– Что это нам дает? – уточнил Фюнхауф.
– Теперь мы точно знаем, что он подходил туда не потому, что искал Рамиреса, а потому, что просто хотел еще раз увидеть своих бывших соотечественников и вовсе не считал себя военным преступником. Я даже думаю, что большинство из тех, кого осудил Гаагский международный трибунал, искренне не считают себя преступниками. Каждый из них почти наверняка убежден, что защищал своих соотечественников и не мог выбрать другого пути.
– Это только ваши предположения, – возразил Фюнхауф. – Человек обязан понимать границы зла или добра, которые он переступает.
– Не всегда, герр Фюнхауф, далеко не всегда. Вам отчасти повезло, вы родились после войны и не видели ужасов, через которые прошли эти люди и многие из моих сограждан тоже. На войне люди становятся другими, пролитая кровь превращает даже нормальных людей в неуправляемых монстров. Я даже больше скажу: любая война развращает победителей. В этом случае дозволены убийства, насилие, мародерство, грабежи, как обычная плата за поражение. И никакие моральные нормы в этих случаях не действуют.
Фюнхауф молчал, даже не пытаясь спорить.
– Я могу вспомнить, как в победном апреле сорок пятого года советские войска брали штурмом Берлин, – продолжал Дронго. – Это был последний акт великой трагедии и великого подвига советских людей. Нужно было покончить с фашизмом раз и навсегда. Сотни тысяч людей погибли на Зееловских высотах и на улицах Берлина, когда брали с боями каждый дом, каждый квартал. Можете себе представить, как обидно было умирать в последние дни войны… А потом началась вакханалия. Герои превратились в насильников. Даже по самым осторожным данным, огромное количество женщин и девушек, не успевших покинуть город, были изнасилованы. Некоторых сразу убивали, другим повезло больше…
– Я об этом слышал, – глухо проговорил Фюнхауф.

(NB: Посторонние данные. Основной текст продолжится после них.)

(* ===== verification/Chain.v ===== *)
(** * The chain of an ORCHESTRATION run, its gates and its checkpoint

    From crates/engine-core/src/workflows/orchestration:

    - chain.rs: [ChainStep], [resolve_lane_chain], [resolve_explicit_chain]
    - gates.rs: [DependencyEdge], [check_dependencies], the permission gate, the
      frontier reader
    - graph.rs: [OnBail], [BailChannel], [apply_conductor_caps]
    - checkpoint.rs: [Checkpoint], reading and writing it
    - execute.rs: [resolve_isolation], [resolve_child_permission_profile]
    - engine_kind.rs: [EngineKind]

    and crates/engine-core/src/policy/permission.rs, the profiles the permission
    gate consults.

    A path is the [string] of its bytes.  What a function reads through a seam
    ([resolve_depends_on], [is_edge_met], the file system) is a program of
    [Effect.v]; a parsed file is the value the parser returns. *)

From Stdlib Require Import Ascii.
From stdpp Require Import pretty.
From S2P Require Import Prelude Effect.

Local Open Scope string_scope.
Local Open Scope list_scope.
Local Open Scope effect_scope.

(** ** Paths and Debug output *)

(** [Path::join]: an absolute right-hand side replaces the left. *)
Definition path_join (a b : string) : string :=
  match b with
  | String "/"%char _ => b
  | _ =>
      match a with
      | "" => b
      | _ => if String.eqb (Stdlib.Strings.String.substring (String.length a - 1) 1 a) "/" then a +:+ b
             else a +:+ "/" +:+ b
      end
  end.

(** What [{:?}] prints for the types of the standard library that reach a
    message; the escapes depend on Unicode tables. *)
Class RustFmt : Type := {
  debug_str : string -> string;
  debug_opt_str : option string -> string;
  debug_strs : list string -> string;
  debug_duration : Z -> string
}.

(** ** Steps *)

Inductive StepKind := Block | DispatchStep | Command.
Definition step_kind_debug (k : StepKind) : string :=
  match k with Block => "Block" | DispatchStep => "Dispatch" | Command => "Command" end.
#[export] Instance StepKind_eq_dec : EqDecision StepKind.
Proof. solve_decision. Defined.

Record LaneBudget := mkLaneBudget { heavy : bool; not_with : list string }.
Record LaneDirectives := mkLaneDirectives {
  held_until : option string;
  lane_budget : option LaneBudget;
  exclusive_repos : option (list string)
}.

Record ChainStep := mkChainStep {
  repo : string;
  block_id : string;
  directives : option LaneDirectives;
  roadmap : option string;
  lane : option string;
  segment : option Z;
  step_kind : StepKind
}.

(** [(step.repo, step.block_id)] and ["{repo}:{block_id}"] *)
Definition step_key (s : ChainStep) : string * string := (repo s, block_id s).
Definition step_name (s : ChainStep) : string := repo s +:+ ":" +:+ block_id s.

Record RawBlockPosition := mkRawBlockPosition {
  raw_roadmap : string;
  raw_lane : string;
  raw_repo : string;
  raw_id : string;
  raw_kind : StepKind;
  raw_line : Z;
  raw_segment : Z;
  raw_position : Z;
  raw_origin_roadmap : option string;
  raw_directives : option LaneDirectives
}.

Inductive ChainError :=
| ReadFailed (path source : string)
| ParseFailed (path source : string)
| LaneNotFound (roadmap lane : string)
| Held (roadmap lane repo held_until : string).

Definition chain_error_to_string (e : ChainError) : string :=
  match e with
  | ReadFailed path source => "failed to read " +:+ path +:+ ": " +:+ source
  | ParseFailed path source =>
      "malformed lane-segments artifact at " +:+ path +:+ ": " +:+ source
  | LaneNotFound roadmap lane =>
      "no lane '" +:+ lane +:+ "' found for roadmap '" +:+ roadmap
      +:+ "' in the lane-segments artifact"
  | Held roadmap lane repo held_until =>
      "lane '" +:+ lane +:+ "' of roadmap '" +:+ roadmap +:+ "' (repo '" +:+ repo
      +:+ "') refuses to start: HELD-UNTIL '" +:+ held_until +:+ "' is still open"
  end.

(** [sort_by_key(|b| (b.segment, b.position))] *)
Definition position_cmp (a b : RawBlockPosition) : comparison :=
  match Z.compare (raw_segment a) (raw_segment b) with
  | Eq => Z.compare (raw_position a) (raw_position b)
  | c => c
  end.

Definition raw_to_step (b : RawBlockPosition) : ChainStep :=
  mkChainStep (raw_repo b) (raw_id b) (raw_directives b) (Some (raw_roadmap b))
    (Some (raw_lane b)) (Some (raw_segment b)) (raw_kind b).

(** [iter().find_map(..)] *)
Definition find_map {A B} (f : A -> option B) (l : list A) : option B := head (omap f l).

– Мне рассказывал об этом мой отец, он тоже воевал. И потерял двоих братьев на той проклятой войне. Я буду всегда преклоняться перед их памятью. Они действительно были героями. Но война развращает и героев. Тогда многие из них искренне полагали, что оставшиеся в городе женщины – их законная компенсация за все страдания и смерти. До сих пор не публикуют статистику, сколько людей было расстреляно в Берлине за насилие и мародерство. Повторяю: война в смысле нравственного и морального падения не щадит ни победителей, ни побежденных.
– Я все понял, – кивнул Фюнхауф. – Поступайте как считаете нужным. После сегодняшнего успеха вы у нас настоящий герой. Если сумеем еще и найти убийцу Ламбрехта, то я первый сниму перед вами шляпу.
– Которую вы не носите, – улыбнулся Дронго, посмотрев на часы. – Уже семь часов. Господин Фюнхауф, может, вы мне поможете? Я должен еще успеть забежать в свой отель, чтобы переодеться и доехать до Майнца.
– Что вам нужно?
– Машина. На поезде я просто не успею.
– Ну, это как раз не проблема, – усмехнулся начальник полиции.
Глава 14
Отель «Кантел» в Майнце был расположен на северо-западе от вокзала, в тихой, почти загородной зоне, где тишина лишь изредка нарушалась проезжавшими мимо автомобилями. Повсюду стояли уютные двухэтажные домики, окруженные кустами цветов и декоративными деревьями. Дронго подъехал к отелю без пяти минут восемь и, отпустив машину, вошел в холл, устраиваясь на удобном диване. На часах было три минуты девятого, когда в холле появилась София. Она была уже в другом платье. Черно-красное, длинное, оно выгодно подчеркивало достоинства ее фигуры. Плащ София перекинула через руку. Дронго улыбнулся. Он понял, почему она не надела плащ, – ведь в этом случае был бы нарушен ее законченный облик, и плащ выглядел бы несколько куцым на фоне длинного платья. Она успела даже забежать к парикмахеру и сделать себе укладку.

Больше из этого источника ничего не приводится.